Quintana explains that in reality these authors sought to combat Nazism and its drifts in Europe, trying to dismantle that internalized repression that systems such as capitalism can create. It was about transforming a very personal conscience rather than organizing an anarchy. “This is far from chaos and anomie,” says Quintana. “And when the possibility of having a politics capable of embracing multiplicity is stigmatized, what that reveals is the fascist character of the one who stigmatizes. If they tell us that we cannot change the world we inhabit, that we should not accept dissent, that we want docile bodies coupled with the social order, then that is very close to fascism. “

But the bad readings of the French infiltrated the right-wing discourse in Colombia. López’s ideas, for now, have been published in opinion columns by a Uribe’s former adviser, a powerful uribista senator, it is included in an editorial of the College of Colonels of the National Police.

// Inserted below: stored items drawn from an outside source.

Lemma supervised fuel : triple allow (stage b_calls (hides policy opts)) (child_b arch landlock_error fuel a policy opts (socket_policy_of a)) (λ _ _, False).
Proof.
  pose proof (stage_stable b_calls (hides policy opts) (hides_stable policy opts)) as Hs. unfold child_b.
  eapply triple_bind; [apply keep_call; auto|intros d].
  eapply triple_bind; [destruct (negb _); [apply stops_exit; auto|apply keeps_ret]|intros ?].
  eapply triple_bind with (R := λ _, stage b_calls (λ h, hides policy opts h ∧ ∃ o, achieved [proc_mount o] h)).
  { apply or_fail_ok; [auto..|]. eapply triple_pre; [|eapply triple_post; [|apply (triple_keeps allow private_mounts _ mount_restricted_proc
      (λ r h, private_mounts h ∧ (is_ok r = true → ∃ o, achieved [proc_mount o] h)) Hs);
      apply restricted_proc_mounted; auto]].
    - intros h [Ha Hh]. split; [|done]. unfold b_calls in Ha. rewrite <-!(assoc_L (++)) in Ha. by apply achieved_app_l in Ha.
    - intros [v|e] h [[_ Ho] [Ha Hh]]; [|done]. split; [done|]. split; [done|by apply Ho]. }
  intros v. assert (stable (λ h, hides policy opts h ∧ ∃ o, achieved [proc_mount o] h)) as Hp.
  { apply stable_and; [auto|]. intros h h' Hh [o Ho]. exists o. by eapply achieved_stable. }
  eapply triple_bind; [|intros ?].
  { destruct v; [apply keeps_ret|]. apply keep_message; auto using stage_stable. }
  eapply triple_bind; [apply or_fail_ok; [auto..|]; apply landlock_applied; auto|intros ?].
  pose proof (stage_stable (b_calls ++ [LandlockCall RestrictSelf]) fenced fenced_stable) as Hs2.
  eapply triple_bind; [apply keep_close_all; auto|intros ?].
  eapply triple_bind; [apply keeps_look|intros b_pid]. apply fork_next; [done|auto|apply stops_fail; auto|apply agent_set_up|intros c_pid].
  eapply triple_bind; [destruct (notif_child a); [apply keeps_sys_; auto|apply keeps_ret]|intros ?].
  eapply triple_bind; [unfold close_stdio_fds; apply keeps_each_; intros; apply keeps_sys_; auto|intros ?].
  apply supervise_stops; auto.
Qed.

Lemma helper_stops fuel : triple allow always (child_full arch landlock_error fuel a policy opts) (λ _ _, False).
Proof.
  apply (triple_pre _ _ (stage [] always)); [intros h _; split; [apply achieved_nil|done]|].
  pose proof (stage_stable [] always always_stable) as Hs0. unfold child_full.
  eapply triple_bind; [apply keep_close_all; auto|intros ?]. eapply triple_bind; [apply keep_pdeathsig; auto|intros ?].
  eapply triple_bind with (R := λ _, stage [] always); [|intros ?].
  { destruct (spawn_stdio opts); [apply keeps_ret| |]; (apply keeps_bind; [apply keeps_sys_; auto|intros ?; apply keeps_sys_; auto]). }
  eapply triple_bind; [apply user_namespace_entered|intros ?]. eapply triple_bind; [apply mounts_rebuilt|intros ?].
  eapply triple_bind; [by apply next_ns|intros ?]. eapply triple_bind; [by apply next_ns|intros ?].
  eapply triple_bind; [rewrite <-!(assoc_L (++)); apply relay_forked|intros ?]. rewrite !(assoc_L (++)).
  eapply triple_bind; [by apply next_ns|intros ?].
  eapply triple_bind; [rewrite <-!(assoc_L (++)); apply secrets_masked|intros ?]. rewrite !(assoc_L (++)). cbv zeta.
  apply fork_next; [apply hides_stable|auto|apply stops_fail; auto|apply supervised|intros b].
  match goal with |- triple _ (stage ?ms _) _ _ => pose proof (stage_stable ms (hides policy opts) (hides_stable policy opts)) as Hs end.
  eapply triple_bind; [apply keep_close_all; auto|intros ?]. eapply triple_bind; [apply keep_call; auto|intros r].
  eapply triple_bind; [apply keeps_look|intros status]. apply stops_exit; auto.
Qed.
End Full.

The protests in Colombia are not “a social outbreak,” says the editorial, but rather “it is a euphemism that has nothing to do with the legitimate demands of a society.” A small sample of how far the speeches of the protesters and the public force are from each other today.

The dissipated molecular revolution will surely be disseminated not only this month but in the months to come, before the 2022 elections, as was the “Castro-Chavism” or “gender ideology” in the 2016 plebiscite. “Uribe has an intelligence great and knows how to move the rumor, and how the rumor has tremendous political effectiveness. When you put it around, people start to get suspicious and that creates effects, ”says Quintana.

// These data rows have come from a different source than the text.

(** *** Which sections a page has *)

(** X17: the page has an event-handler section exactly when some layout
    item has an interaction (also when none of them ends up with
    handler code), and a state section exactly when some state-variable
    spec has a non-empty name. *)
Theorem sections_present layout :
  (handler_lines (all_handlers layout) = Return []
   ↔ Forall (λ item, interactions item = []) (layout_components layout))
  ∧ (state_lines (all_state_vars layout) = []
     ↔ Forall (λ spec, truthy_opt (var_name spec) = false) (state_specs layout)).
Proof.
  split.
  - transitivity (all_handlers layout = []).
    { unfold handler_lines. destruct (all_handlers layout) as [|entry table]; [done|].
      destruct (handler_code_lines _); split; done. }
    rewrite (dict_get_nil (all_handlers layout)), Forall_forall. split.
    + intros Hnone item Hin.
      destruct (interactions item) as [|inter inters] eqn:Hinters; [done|].
      specialize (Hnone (component_id item)).
      rewrite all_handlers_get in Hnone.
      apply last_None in Hnone.
      assert ((if truthy_opt (component_id item) then handlers_of item else [])
              ∈ omap (recorded (component_id item)) (layout_components layout)) as Hrec.
      { apply list_elem_of_omap. exists item. split; [done|].
        unfold recorded. rewrite Hinters. by rewrite decide_True. }
      rewrite Hnone in Hrec. by apply elem_of_nil in Hrec.
    + intros Hall id. rewrite all_handlers_get. apply last_None.
      destruct (omap _ _) as [|handlers rest] eqn:Homap; [done|].
      assert (handlers ∈ omap (recorded id) (layout_components layout))
        as (item & Hitem & Hrec)%list_elem_of_omap by (rewrite Homap; left).
      unfold recorded in Hrec. by rewrite (Hall item Hitem) in Hrec.
  - transitivity (all_state_vars layout = []).
    { unfold state_lines. by destruct (all_state_vars layout). }
    pose proof (all_state_vars_elem layout) as Hkeys. rewrite Forall_forall. split.
    + intros Hnil spec Hin.
      destruct (var_name spec) as [name|] eqn:Hname; [|done].
      destruct (truthy name) eqn:Htruthy; [|done].
      assert (name ∈ (all_state_vars layout).*1) as Hkey by (apply Hkeys; eauto).
      rewrite Hnil in Hkey. by apply elem_of_nil in Hkey.
    + intros Hall. destruct (all_state_vars layout) as [|[name info] table] eqn:Htable;
        [done|].
      assert (name ∈ ((name, info) :: table).*1) as Hkey by left.
      apply Hkeys in Hkey as (Htruthy & spec & Hin & Hname).
      specialize (Hall spec Hin). rewrite Hname in Hall. simpl in Hall. congruence.
Qed.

But it is impossible for the dissipated molecular revolution to play in Iván Duque’s favor at this time to achieve a dialogue with the protesters this month. “The political class of this country lost control over the citizen demonstration”, says Sandra Borda, internationalist professor and author of the book Stop to Advance, on the social protests that broke out at the end of 2019. “How did they exercise that control before? In the context of the armed conflict, they said ‘these people who are coming out to protest are linked to the guerrillas’, and that fulfilled several objectives: to scare people and remove the problem of dealing with the demands of the protest, ”adds Borda.

Before the peace process, the strategy did make public opinion less critical of police abuses. But the dynamics changed in 2019, when protests like the current ones erupt and Uribe’s right cannot play that card easily. “So what are they turning to? To the available political speeches that allow them to continue using that same tool. It is no longer ‘democratic security against the guerrillas’ but this transnational idea of ​​supposed molecular terrorism. They are looking for arguments not to have to face citizen protest as a form of political participation, ”says Borda.

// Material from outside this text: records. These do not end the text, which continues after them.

Definition acr_Login (c : ptr) (ctx : context_Context) (autoLogin : bool) (image : string)
  (ref : name.Reference) : M LoginResult :=
  invoke (ACRLogin c ctx autoLogin image ref) (azure_Client_Login c ctx autoLogin image ref).

(** Modelled from the spec: [aws.NewClient], [gcp.NewClient] and
    [azure.NewClient] are not part of login.go.  The spec has the
    constructor build "a Manager with the three standard provider clients"
    that holds "no live connections, only configuration for on-demand
    calls": each is the allocation of a new client object. *)
Definition aws_NewClient : M ptr := alloc aws_ClientObj.
Definition gcp_NewClient : M ptr := alloc gcp_ClientObj.
Definition azure_NewClient : M ptr := alloc azure_ClientObj.

(** *** The manager *)

(** [func NewManager() *Manager] *)
Definition NewManager : M ptr :=
  e <- aws_NewClient ;;
  g <- gcp_NewClient ;;
  a <- azure_NewClient ;;
  alloc (ManagerObj (mkManager e g a)).

(** [func (m *Manager) WithECRClient(c *aws.Client) *Manager] *)
Definition WithECRClient (m : ptr) (c : ptr) : M ptr :=
  mgr <- load m ;;
  store m (mkManager c (gcr mgr) (acr mgr)) ;;
  ret m.

(** [func (m *Manager) WithGCRClient(c *gcp.Client) *Manager] *)
Definition WithGCRClient (m : ptr) (c : ptr) : M ptr :=
  mgr <- load m ;;
  store m (mkManager (ecr mgr) c (acr mgr)) ;;
  ret m.

(** [func (m *Manager) WithACRClient(c *azure.Client) *Manager] *)
Definition WithACRClient (m : ptr) (c : ptr) : M ptr :=
  mgr <- load m ;;
  store m (mkManager (ecr mgr) (gcr mgr) c) ;;
  ret m.

(** [func (m *Manager) Login(ctx, image string, ref name.Reference, opts ProviderOptions)
      (authn.Authenticator, error)] *)
Definition Login (m : ptr) (ctx : context_Context) (image : string) (ref : name.Reference)
  (opts : ProviderOptions) : M LoginResult :=
  match ImageRegistryProvider image ref with
  | oci.ProviderAWS =>
      mgr <- load m ;; ecr_Login (ecr mgr) ctx (AwsAutoLogin opts) image
  | oci.ProviderGCP =>
      mgr <- load m ;; gcr_Login (gcr mgr) ctx (GcpAutoLogin opts) image ref
  | oci.ProviderAzure =>
      mgr <- load m ;; acr_Login (acr mgr) ctx (AzureAutoLogin opts) image ref
  | oci.ProviderGeneric => ret (None, None)
  end.

(** *** Callers: a series of logins on one manager *)

Record Request : Type := mkRequest {
  req_ctx : context_Context;
  req_image : string;
  req_ref : name.Reference;
  req_opts : ProviderOptions
}.

Fixpoint Logins (m : ptr) (reqs : list Request) : M (list LoginResult) :=
  match reqs with
  | [] => ret []
  | q :: reqs' =>
      r <- Login m (req_ctx q) (req_image q) (req_ref q) (req_opts q) ;;
      rs <- Logins m reqs' ;;
      ret (r :: rs)
  end.

(** The call [k] went to the client that the manager [mgr] holds for the
    provider of [k]. *)
Definition served_by (mgr : Manager) (k : Call) : Prop :=
  match k with
  | ECRLogin c _ _ _ => c = ecr mgr
  | GCRLogin c _ _ _ _ => c = gcr mgr
  | ACRLogin c _ _ _ _ => c = acr mgr
  end.

(** ** The classifier: precedence and totality *)

(** The classifier as a decision table over the three tests. *)
Lemma ImageRegistryProvider_table image ref :
  ImageRegistryProvider image ref =
    if (aws_ParseImage image).2 then oci.ProviderAWS
    else if gcp_ValidHost (name.RegistryStr (name.Context ref)) then oci.ProviderGCP
    else if azure_ValidHost (name.RegistryStr (name.Context ref)) then oci.ProviderAzure
    else oci.ProviderGeneric.
Proof.
  unfold ImageRegistryProvider.
  destruct (aws_ParseImage image) as [[accountId awsEcrRegion] ok]; reflexivity.
Qed.

(** C1: an image that [aws.ParseImage] accepts is classified AWS, whatever
    the reference is and whatever the GCP and Azure host tests would say of
    its registry host: the AWS test comes first. *)
Theorem ImageRegistryProvider_aws_first image ref :
  (aws_ParseImage image).2 = true ->
  ImageRegistryProvider image ref = oci.ProviderAWS.
Proof.
  intros Hok. rewrite ImageRegistryProvider_table, Hok. reflexivity.
Qed.

(** On a reference, the classifier on interface values returns what
    [ImageRegistryProvider] returns. *)
Lemma ImageRegistryProvider_nilable_Some image (r : name.Reference) :
  ImageRegistryProvider_nilable image (Some r) = Some (ImageRegistryProvider image r).
Proof.
  unfold ImageRegistryProvider_nilable, ImageRegistryProvider. simpl.
  destruct (aws_ParseImage image) as [[accountId awsEcrRegion] ok].
  destruct ok; [reflexivity|].
  destruct (gcp_ValidHost _); [reflexivity|].
  destruct (azure_ValidHost _); reflexivity.
Qed.

(** On the nil interface the classifier answers AWS for an image that
    [aws.ParseImage] accepts and panics for every other image. *)
Lemma ImageRegistryProvider_nilable_None image :
  ImageRegistryProvider_nilable image None =
    if (aws_ParseImage image).2 then Some oci.ProviderAWS else None.
Proof.
  unfold ImageRegistryProvider_nilable. simpl.
  destruct (aws_ParseImage image) as [[accountId awsEcrRegion] ok].
  destruct ok; reflexivity.
Qed.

In these demonstrations, public opinion is clearly far from ignoring the murders and abuses of the public force as in the worst years of the armed conflict. According to a recent survey by Cifras y Conceptos, 74% of young people between 18 and 25 have an unfavorable image of the Government. The requests for a police reform, one of the flags of the protesters, is a sign of the critical spirit that has been strengthened in these years. But on the side of Uribista opinion, however, despite the serious crisis that Colombia is going through, it is not clear that the discourse of the “dissipated molecular revolution” is going to enter the everyday lexicon of Colombians so easily.

“Thinking about the Trump phenomenon, it is good to ask how far these speeches are the center of the discussion or are they beginning to be in what are called the fringes, as in the border where people say: they went crazy ”, says Borda. “I have the impression that Uribe’s speech, which was the mainstream, is on the way to stop being. To people everything seems so crazy that they listen to Nazi and say: seriously?